All of them were wretched. Destroying the illusion of devotion I had seen before. Where were the devout humble people? What happened to the shaws and tears? What happened to my orchestra of sorrow?

There was a break in the circle. Junior had to go check his phone. I let go of fat man’s hand and walked away. Stopping at the door to see the leader looking at me. Still preaching. Mr. Cleft Palette doing everything he could to show him up.

I thought of the beating Sister Elizabeth would give her daughter when they got home. I thought of the unwanted affections the junkie’s brother would give her. I thought of Junior clearing his history after rubbing one off to gay porn and Yolanda Getting herself off to help sleep again. Mr. Cleft Pallet must have used the absence of Jesus as an excuse for treating his kids like shit.
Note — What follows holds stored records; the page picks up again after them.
(** ** The season fallback *)

(** C9: when the averages of the resolved season are both 0, the matches of
    the season before are fetched as well; if there are none the call returns
    the error record that names both seasons, and no prediction; if there are
    some, the prediction is made from them. *)
Theorem fallback_to_previous_season
    (Match : Type)
    (retrieve_matches_for_team : Z -> Z -> option (list Match))
    (calculate_league_averages : list Match -> LeagueAverages R)
    (filter_matches_by_team_id : Z -> list Match -> list Match)
    (calculate_final_team_stats :
       Z -> Z -> Z -> LeagueAverages R -> list Match -> stats_outcome)
    (now : datetime) (home_team_id away_team_id league_id : Z) :
  avg_home_goals
    (calculate_league_averages
       (or_empty (retrieve_matches_for_team league_id (get_current_season now)))) = 0 ->
  avg_away_goals
    (calculate_league_averages
       (or_empty (retrieve_matches_for_team league_id (get_current_season now)))) = 0 ->
  fst (predict_match retrieve_matches_for_team calculate_league_averages
         filter_matches_by_team_id calculate_final_team_stats
         now home_team_id away_team_id league_id)
  = [mkFetch league_id (get_current_season now);
     mkFetch league_id (get_current_season now - 1)%Z] /\
  (or_empty (retrieve_matches_for_team league_id (get_current_season now - 1)%Z) = [] ->
   snd (predict_match retrieve_matches_for_team calculate_league_averages
          filter_matches_by_team_id calculate_final_team_stats
          now home_team_id away_team_id league_id)
   = inr (ErrorRecord
            ("No match data found for the league in season "
             ++ str_of_Z (get_current_season now) ++ " or "
             ++ str_of_Z (get_current_season now - 1)%Z
             ++ " to calculate averages."))) /\
  (or_empty (retrieve_matches_for_team league_id (get_current_season now - 1)%Z) <> [] ->
   snd (predict_match retrieve_matches_for_team calculate_league_averages
          filter_matches_by_team_id calculate_final_team_stats
          now home_team_id away_team_id league_id)
   = predict_with filter_matches_by_team_id calculate_final_team_stats
       (get_current_season now - 1)%Z
       (or_empty (retrieve_matches_for_team league_id (get_current_season now - 1)%Z))
       (calculate_league_averages
          (or_empty (retrieve_matches_for_team league_id (get_current_season now - 1)%Z)))
       home_team_id away_team_id league_id).
Proof.
  intros Hhome Haway. unfold predict_match.
  destruct (Req_dec_T _ 0) as [_ | Hn]; [| contradiction].
  destruct (Req_dec_T _ 0) as [_ | Hn]; [| contradiction].
  destruct (or_empty (retrieve_matches_for_team league_id (get_current_season now - 1)%Z))
    as [| m ms] eqn:Hprev; simpl.
  - split; [reflexivity | split; [reflexivity |]].
    intros Hne. contradiction.
  - split; [reflexivity | split; [discriminate |]].
    intros _. reflexivity.
Qed.

Lemma fallback_to_previous_season_witness :
  snd (predict_match (Match := unit) (fun _ _ => None)
         (fun _ => mkLeagueAverages 0 0) (fun _ l => l)
         (fun _ _ _ _ _ => StatsRaised)
         (mkDatetime 2025 7 15) 57 66 2021)
  = inr (ErrorRecord
           "No match data found for the league in season 2024 or 2023 to calculate averages.").
Proof.
  apply (fallback_to_previous_season (Match := unit) (fun _ _ => None)
           (fun _ => mkLeagueAverages 0 0) (fun _ l => l)
           (fun _ _ _ _ _ => StatsRaised)
           (mkDatetime 2025 7 15) 57 66 2021 eq_refl eq_refl).
  reflexivity.
Defined.

(** ** Exchanging home and away *)

Lemma sum_where_flip (keep : nat -> nat -> bool) (n : nat) (x y : R) :
  sum_where keep n x y = sum_where (fun h a => keep a h) n y x.
Proof.
  unfold sum_where.
  rewrite (Rsum_swap (fun h a => if keep h a then joint x y h a else 0)).
  apply Rsum_ext. intros a _. apply Rsum_ext. intros h _.
  unfold joint. destruct (keep h a); [apply Rmult_comm | reflexivity].
Qed.

Lemma sum_where_keep_ext (keep keep' : nat -> nat -> bool) (n : nat) (x y : R) :
  (forall h a, keep h a = keep' h a) -> sum_where keep n x y = sum_where keep' n x y.
Proof.
  intros Hk. unfold sum_where.
  apply Rsum_ext. intros h _. apply Rsum_ext. intros a _. rewrite Hk. reflexivity.
Qed.

Lemma simulate_exchange (n : nat) (x y : R) :
  home_win_prob (simulate n y x) = away_win_prob (simulate n x y) /\
  away_win_prob (simulate n y x) = home_win_prob (simulate n x y) /\
  draw_prob (simulate n y x) = draw_prob (simulate n x y).
Proof.
  rewrite !simulate_home, !simulate_away, !simulate_draw.
  split; [| split].
  - rewrite (sum_where_flip is_away_win). reflexivity.
  - rewrite (sum_where_flip is_home_win). reflexivity.
  - rewrite (sum_where_flip is_draw n x y).
    apply sum_where_keep_ext. intros h a. apply Nat.eqb_sym.
Qed.

(** Two inputs whose rates are exchanged give exchanged win percentages and
    the same draw percentage. *)
Lemma predict_core_exchange (hs aws hs' aws' : TeamStats R) (la la' : LeagueAverages R) :
  lambda_home hs' aws' la' = lambda_away hs aws la ->
  lambda_away hs' aws' la' = lambda_home hs aws la ->
  exists p p',
    predict_core hs aws la = inr p /\
    predict_core hs' aws' la' = inr p' /\
    home_team_win_probability p' = away_team_win_probability p /\
    away_team_win_probability p' = home_team_win_probability p /\
    draw_probability p' = draw_probability p.
Proof.
  intros Hh Ha.
  remember (lambda_home hs aws la) as x eqn:Hx.
  remember (lambda_away hs aws la) as y eqn:Hy.
  destruct (simulate_exchange max_goals x y) as [E1 [E2 E3]].
  remember (simulate max_goals x y) as st eqn:Hst.
  remember (simulate max_goals y x) as st' eqn:Hst'.
  destruct (Rlt_dec 0 (home_win_prob st + away_win_prob st + draw_prob st)) as [Hp | Hn].
  - assert (Hp' : 0 < home_win_prob st' + away_win_prob st' + draw_prob st')
      by (rewrite E1, E2, E3; lra).
    pose proof (normalise_pos st Hp) as N. pose proof (normalise_pos st' Hp') as N'.
    rewrite Hst, Hx, Hy in N. apply predict_core_unfold in N.
    rewrite Hst', <- Hh, <- Ha in N'. apply predict_core_unfold in N'.
    eexists. eexists. split; [exact N | split; [exact N' |]].
    cbn [home_team_win_probability away_team_win_probability draw_probability
         home_win_prob away_win_prob draw_prob].
    rewrite Hh, Ha, <- Hst', <- Hx, <- Hy, <- Hst.
    replace (home_win_prob st' + away_win_prob st' + draw_prob st')
      with (home_win_prob st + away_win_prob st + draw_prob st)
      by (rewrite E1, E2, E3; lra).
    rewrite E1, E2, E3. repeat split.
  - assert (Hn' : ~ 0 < home_win_prob st' + away_win_prob st' + draw_prob st')
      by (rewrite E1, E2, E3; lra).
    pose proof (normalise_skip st Hn) as N. pose proof (normalise_skip st' Hn') as N'.
    rewrite Hst, Hx, Hy in N. apply predict_core_unfold in N.
    rewrite Hst', <- Hh, <- Ha in N'. apply predict_core_unfold in N'.
    eexists. eexists. split; [exact N | split; [exact N' |]].
    cbn [home_team_win_probability away_team_win_probability draw_probability].
    rewrite Hh, Ha, <- Hst', <- Hx, <- Hy, <- Hst.
    rewrite E1, E2, E3. repeat split.
Qed.

(** C4, as the code has it: the home side is rated by its home coefficients
    and the away side by its away coefficients, so the two sides are exchanged
    by swapping the records together with their home and away coefficients
    (and the two league averages); this swaps the two win percentages and keeps
    the draw percentage.  Swapping the records alone does so for records that
    do not tell home from away. *)
Theorem exchange_of_sides (hs aws : TeamStats R) (la : LeagueAverages R) :
  (exists p p',
      predict_core hs aws la = inr p /\
      predict_core (mirror aws) (mirror hs) (swap_averages la) = inr p' /\
      home_team_win_probability p' = away_team_win_probability p /\
      away_team_win_probability p' = home_team_win_probability p /\
      draw_probability p' = draw_probability p) /\
  (venue_free hs -> venue_free aws ->
   exists p p',
      predict_core hs aws la = inr p /\
      predict_core aws hs (swap_averages la) = inr p' /\
      home_team_win_probability p' = away_team_win_probability p /\
      away_team_win_probability p' = home_team_win_probability p /\
      draw_probability p' = draw_probability p).
Proof.
  split.
  - apply predict_core_exchange; reflexivity.
  - intros [Hha Hhd] [Haa Had]. apply predict_core_exchange.
    + rewrite lambda_home_R, lambda_away_R. simpl. rewrite Haa, Hhd. reflexivity.
    + rewrite lambda_home_R, lambda_away_R. simpl. rewrite Hha, Had. reflexivity.
Qed.

Lemma exchange_of_sides_witness :
  exists p p',
    predict_core (mkTeamStats 1.2 0.9 1.2 0.9) (mkTeamStats 0.8 1.1 0.8 1.1)
                 scenario_averages = inr p /\
    predict_core (mkTeamStats 0.8 1.1 0.8 1.1) (mkTeamStats 1.2 0.9 1.2 0.9)
                 (swap_averages scenario_averages) = inr p' /\
    home_team_win_probability p' = away_team_win_probability p /\
    away_team_win_probability p' = home_team_win_probability p /\
    draw_probability p' = draw_probability p.
Proof.
  apply (exchange_of_sides (mkTeamStats 1.2 0.9 1.2 0.9) (mkTeamStats 0.8 1.1 0.8 1.1)
                           scenario_averages).
  - split; reflexivity.
  - split; reflexivity.
Defined.

(** ** An away side that cannot score *)

Lemma joint_away_rate_0_at_0 (lh : R) (h : nat) : joint lh 0 h 0 = poisson_pmf h lh.
Proof. unfold joint. rewrite poisson_pmf_rate_0_at_0. lra. Qed.

Lemma joint_away_rate_0_at_S (lh : R) (h a : nat) : joint lh 0 h (S a) = 0.
Proof. unfold joint. rewrite poisson_pmf_rate_0_at_S. lra. Qed.

(** With an away rate of 0 only the column [a = 0] of the table counts. *)
Lemma sum_where_away_rate_0 (keep : nat -> nat -> bool) (n : nat) (lh : R) :
  sum_where keep n lh 0 =
  Rsum (map (fun h => if keep h 0%nat then poisson_pmf h lh else 0) (goal_range n)).
Proof.
  unfold sum_where. apply Rsum_ext. intros h _.
  rewrite goal_range_cons. cbn [map Rsum fold_right].
  fold (Rsum (map (fun a => if keep h a then joint lh 0 h a else 0) (seq 1 n))).
  rewrite Rsum_all_zero.
  - rewrite joint_away_rate_0_at_0. destruct (keep h 0%nat); lra.
  - intros a Ha. apply in_seq in Ha. destruct a as [| a]; [lia |].
    rewrite joint_away_rate_0_at_S. destruct (keep h (S a)); reflexivity.
Qed.

Lemma poisson_pmf_1_rate_1 : poisson_pmf 1 1 = exp (- 1).
Proof.
  unfold poisson_pmf. simpl. replace (- (1)) with (- 1) by lra. field.
Qed.

Lemma share_le_half (d t : R) : 0 < t -> 2 * d <= t -> d / t <= 1 / 2.
Proof.
  intros Ht Hd. apply (Rmult_le_reg_r t); [exact Ht |].
  unfold Rdiv. rewrite Rmult_assoc, Rinv_l by lra. lra.
Qed.

(** The three sums of the table for the rates 1 and 0. *)
Lemma simulate_rates_1_0 :
  away_win_prob (simulate max_goals 1 0) = 0 /\
  draw_prob (simulate max_goals 1 0) = exp (- 1) /\
  exp (- 1) <= home_win_prob (simulate max_goals 1 0).
Proof.
  rewrite simulate_home, simulate_away, simulate_draw, !sum_where_away_rate_0.
  cbn [max_goals goal_range seq Nat.add map Rsum fold_right
       is_home_win is_away_win is_draw Nat.ltb Nat.leb Nat.eqb].
  rewrite poisson_pmf_0, poisson_pmf_1_rate_1.
  replace (- (1)) with (- 1) by lra.
  pose proof (poisson_pmf_nonneg 2 Rle_0_1). pose proof (poisson_pmf_nonneg 3 Rle_0_1).
  pose proof (poisson_pmf_nonneg 4 Rle_0_1). pose proof (poisson_pmf_nonneg 5 Rle_0_1).
  pose proof (poisson_pmf_nonneg 6 Rle_0_1). pose proof (poisson_pmf_nonneg 7 Rle_0_1).
  repeat split; lra.
Qed.

Lemma lopsided_rates :
  lambda_home lopsided_home lopsided_away unit_averages = 1 /\
  lambda_away lopsided_home lopsided_away unit_averages = 0 /\
  lambda_home lopsided_away lopsided_home (swap_averages unit_averages) = 0 /\
  lambda_away lopsided_away lopsided_home (swap_averages unit_averages) = 0.
Proof. rewrite !lambda_home_R, !lambda_away_R. simpl. repeat split; ring. Qed.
Old age must have made him lonely. He is here because he can be somebody here. He is nothing out there. None of them are.

Euripides says, “Those whom God wishes to destroy he first makes mad.” These people were done. All of them. Decaying and rotting and clinging to faith to help make sense of it all. Their ugliness was on display for everyone to see. Vanity or denial made them think that this was beautiful. Their destruction via their idol was easy to see as long as you weren’t one of them.

I stayed looking for a few more moments. The leader locked eyes with me. He knew where I was headed.